Пелагея подолгу дула на блюдечко, шумно отхлебывала горячий густой чай. А Ляпаев, сидя напротив, через стол, внимательно рассматривал ее чуть широковатое лицо, пухлые красные губы, длинные с изгибом ресницы, ямочку на правой щеке. И припомнилась ему та давняя и ранняя весна, когда еще была жива Лукерья, царствие ей небесное. Пелагея вместе с мужем нанялась на промысел. Было в этой женщине что-то особенное, что отличало ее от остальных — и своих, сельских, и пришлых, — величавость ли, благородство ли, а может, та самая женская умеренная, непоказная гордость, которая делает и величавой, и благородной, а вместе с тем желанной и недоступной. Ляпаев сразу же приметил Пелагею и всякий раз, когда бывал на промысле, искал ее среди женщин-резальщиц. Сделать это было не просто: в одинаковой грубой одежде они сидели на низких скамьях с длинными, остро отточенными ножами и привычно пластали рыбу, все до одной похожие друг на друга, с лицами, закутанными от соленых морских ветров в тонкие ситцевые платки. Оставались не закрытыми лишь глаза. Но и тут Ляпаев находил ее черные, глубоко посаженные глаза, останавливался подле нее, спрашивал о чем-либо, давая понять, что выделяет ее среди остальных.
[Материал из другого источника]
(** X8. When every asset of [PRECACHE_ASSETS] can be fetched with an ok
    status other than 206, installation stores for each of them the
    response the network gave, and a later request for it is answered from
    a cache without going to the network, so the application shell opens
    offline. *)
Theorem installed_shell_is_served (self_origin : string) (net later : Network)
  (caches : CacheStorage) (u : URL) (response : Response) :
  includes self_origin "supabase.co" = false ->
  (forall v, In v (PRECACHE_ASSETS self_origin) ->
             exists r, net (GET v) = Fulfilled r
                       /\ ok r = true /\ status r <> 206) ->
  In u (PRECACHE_ASSETS self_origin) ->
  net (GET u) = Fulfilled response ->
  stored_in CACHE_NAME (on_install self_origin net caches) (GET u)
  = Some response
  /\ exists found,
       on_fetch (on_install self_origin net caches) later (GET u)
       = [CachesMatch (GET u); Respond (Fulfilled (Some found))].
Proof.
  intros Hself Hall Hin Hnet.
  assert (Hadd : forall v, In v (PRECACHE_ASSETS self_origin) ->
                   exists r, net (GET v) = Fulfilled r /\ addable r = true).
  { intros v Hv. destruct (Hall v Hv) as (r & Hr & Hok & H206).
    exists r. split; [exact Hr|]. unfold addable. rewrite Hok. simpl.
    apply negb_true_iff, Z.eqb_neq. exact H206. }
  destruct (fetch_all_succeeds net _ Hadd) as [entries Hentries].
  assert (Hstored : stored_in CACHE_NAME (on_install self_origin net caches)
                      (GET u) = Some response).
  { unfold on_install. rewrite Hentries, stored_in_update.
    apply put_all_match.
    - intros e He Hurl.
      destruct (fetch_all_entries net _ entries Hentries e He) as [Hget Hr].
      change (url (GET u)) with u in Hurl.
      rewrite Hget, Hurl, Hnet in Hr. injection Hr. auto.
    - left. apply fetch_all_urls in Hentries.
      rewrite <- Hentries in Hin. apply in_map_iff in Hin as (e & He & Hine).
      exists e. auto. }
  split; [exact Hstored|].
  destruct (stored_in_caches_match _ _ _ _ Hstored) as [found Hfound].
  exists found. unfold on_fetch. simpl.
  assert (Hs : includes (origin u) "supabase.co" = false
               /\ network_first u = false).
  { simpl in Hin.
    destruct Hin as [<-|[<-|[<-|[<-|[<-|[<-|[]]]]]]]; simpl; auto. }
  destruct Hs as [-> ->]. rewrite Hfound. reflexivity.
Qed.
Definition resolve_executable (cwd executable : pyval) (argv : list pyval)
  : result (list ascii) :=
  executable <~ (if negb (truth executable) then
                   check (negb (truth (VList argv)))
                         "Must specify argv or executable" [] ;;;
                   match argv with
                   | a :: _ => Ok a
                   | [] => Err (Exception_ "IndexError")
                   end
                 else Ok executable) ;;
  match executable with
  | VStr e =>
      if startswith_sep e then Ok e
      else if negb (existsb (Ascii.eqb sep) e) && which_found e then
        match which e with
        | Some e' => Ok e'
        | None => Err TypeError
        end
      else if negb (existsb (Ascii.eqb sep) e) then path_join cwd e
      else Ok e
  | VBytes _ => Err TypeError
  | _ => Err AttributeError
  end.

Definition _validate (cwd executable argv : pyval) (env : option dict)
  : result (pyval * list pyval * dict) :=
  let cwd := if truth cwd then cwd else curdir in
  items <~ argv_items argv ;;
  check (negb (forallb isinstance_bytes_str items))
        "argv must only contain bytes or strings: %r" [VList items] ;;;
  argv' <~ validate_argv 0 items ;;
  exe <~ resolve_executable cwd executable argv' ;;
  check (negb (path_exists exe)) "%r does not exist" [VStr exe] ;;;
  check (negb (path_isfile exe)) "%r is not a file" [VStr exe] ;;;
  check (negb (access_X_OK exe)) "%r is not marked as executable (+x)" [VStr exe] ;;;
  env' <~ validate_env (env_items env) [] ;;
  Ok (VStr exe, argv', env').

End WithSystem.

(** *** The words of the claims *)

(** A NUL at a position before the last one. *)
Definition nul_at_interior {A} (nul : A) (s : list A) : Prop :=
  exists i, (S i < List.length s)%nat /\ nth_error s i = Some nul.

Definition interior_nul (v : pyval) : Prop :=
  match v with
  | VBytes b => nul_at_interior x00 b
  | VStr s => nul_at_interior Ascii.zero s
  | _ => False
  end.

(** No NUL at all, in particular none at the end. *)
Definition nul_free (v : pyval) : Prop :=
  match v with
  | VBytes b => ~ In x00 b
  | VStr s => ~ In Ascii.zero s
  | _ => True
  end.

(** [r] is [arg] without the NULs at its end. *)
Definition stripped_of (arg r : pyval) : Prop :=
  match arg, r with
  | VBytes a, VBytes b => exists n, a = b ++ repeat x00 n
  | VStr a, VStr b => exists n, a = b ++ repeat Ascii.zero n
  | _, _ => False
  end.

Definition is_string (v : pyval) : Prop := isinstance_bytes_str v = true.

(** The errors that name the offending value. *)
Definition argv_error (i : nat) (arg : pyval) : exn :=
  PwnlibException "Inappropriate nulls in argv[%i]: %r" [VInt (Z.of_nat i); arg].
(** A fraction [p / q] below one, computed from any equal ratio [n / d]. *)
Lemma of_ratio_fraction n d p q :
  0 < n → 0 < d → 0 < p < q → n * q = p * d →
  ∃ L m, 53 <= L ∧ of_ratio n d = mkF64 m (- L) ∧ - q <= 2 * (m * q - p * 2 ^ L) <= q.
Proof.
  intros Hn Hd Hp Heq.
  destruct (of_ratio_pos n d 0 Hn Hd ltac:(lia)) as (D & m & HD & HR & HD2 & HL & Hm); [nia |].
  exists (Z.log2 D), m. split_and!; [| done | |].
  { apply Z.log2_le_mono in HD. rewrite Z.log2_pow2 in HD by lia. lia. }
  all: rewrite <- HD2; pose proof (round_div_error (n * D) d Hd) as He; rewrite <- Hm in He;
    apply (Z.mul_le_mono_pos_l _ _ d Hd); nia.
Qed.

Lemma f64_div_int p q :
  0 < p < 2 ^ 52 → 0 < q < 2 ^ 52 → p < q →
  ∃ L m, 53 <= L ∧ f64_div (f64_of_int p) (f64_of_int q) = mkF64 m (- L) ∧
         - q <= 2 * (m * q - p * 2 ^ L) <= q.
Proof.
  intros Hp Hq Hpq. unfold f64_div.
  destruct (f64_of_int_small p Hp) as (F1 & HF1 & ->).
  destruct (f64_of_int_small q Hq) as (F2 & HF2 & ->). simpl.
  pose proof (pow2_pos F1 HF1). pose proof (pow2_pos F2 HF2).
  destruct (0 <=? _) eqn:E; breflect; apply of_ratio_fraction; try nia;
    try (apply Z.mul_pos_pos; [nia | apply Z.pow_pos_nonneg; lia]).
  - rewrite (pow2_split F2 F1) by lia. replace (- F1 - - F2) with (F2 - F1) by lia. ring.
  - rewrite (pow2_split F1 F2) by lia. replace (- (- F1 - - F2)) with (F1 - F2) by lia. ring.
Qed.

(** Adding a fraction to an integer: the exact sum over a common denominator. *)
Lemma f64_add_int z m L :
  0 <= z < 2 ^ 52 → 0 < L →
  ∃ E, L <= E ∧ f64_add (f64_of_int z) (mkF64 m (- L)) =
                of_ratio (z * 2 ^ E + m * 2 ^ (E - L)) (2 ^ E).
Proof.
  intros Hz HL. unfold f64_add. simpl.
  assert (∃ F k, f64_of_int z = mkF64 (z * 2 ^ F) k ∧ (z = 0 ∧ k = 0 ∧ F = 0 ∨ k = - F ∧ 0 < F))
    as (F & k & -> & HF).
  { destruct (decide (z = 0)) as [->|].
    - exists 0, 0. auto.
    - destruct (f64_of_int_small z ltac:(lia)) as (F & HF & ->). exists F, (- F). auto. }
  simpl. exists (Z.max F L). split; [lia |].
  replace (Z.min k (- L)) with (- Z.max F L) by lia. unfold of_dyadic.
  destruct (0 <=? _) eqn:E; [blia |]. rewrite Z.opp_involutive. f_equal.
  replace (- L - - Z.max F L) with (Z.max F L - L) by lia. f_equal.
  destruct HF as [(-> & -> & ->)|[-> ?]]; [lia |].
  rewrite <- Z.mul_assoc, <- Z.pow_add_r by lia. do 2 f_equal. lia.
Qed.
После весенней путины, когда пришлых рассчитывали с промысла, Ляпаеву пришла в голову мысль взять Алексея смотреть за выездными лошадьми, следить за ловецкой сбруей, хранящейся в просторных складах. Да и жене Лукерье по бабьим делам не мешает иметь под рукой человека. Так Пелагея с мужем поселились в пустующем до того флигеле.
Когда от сердечного приступа в одночасье скончалась Лукерья, Пелагея почувствовала, что Ляпаев не без умысла поселил их у себя, и старалась не оставаться с ним наедине.
Мамонт Андреевич попивает чай и не спускает с нее внимательных цепких глаз, слушает ее и опять думает о том, что Пелагея — женщина, не похожая на остальных.
…Когда попили чай и Пелагея убирала посуду, Мамонт Андреевич спросил:
— Давно с Лексеем-то?
— Что? — не поняла Пелагея.
— Сочетались, говорю, давно ли?
— Девятый год на масленую будет. Засиделась я в девках-то.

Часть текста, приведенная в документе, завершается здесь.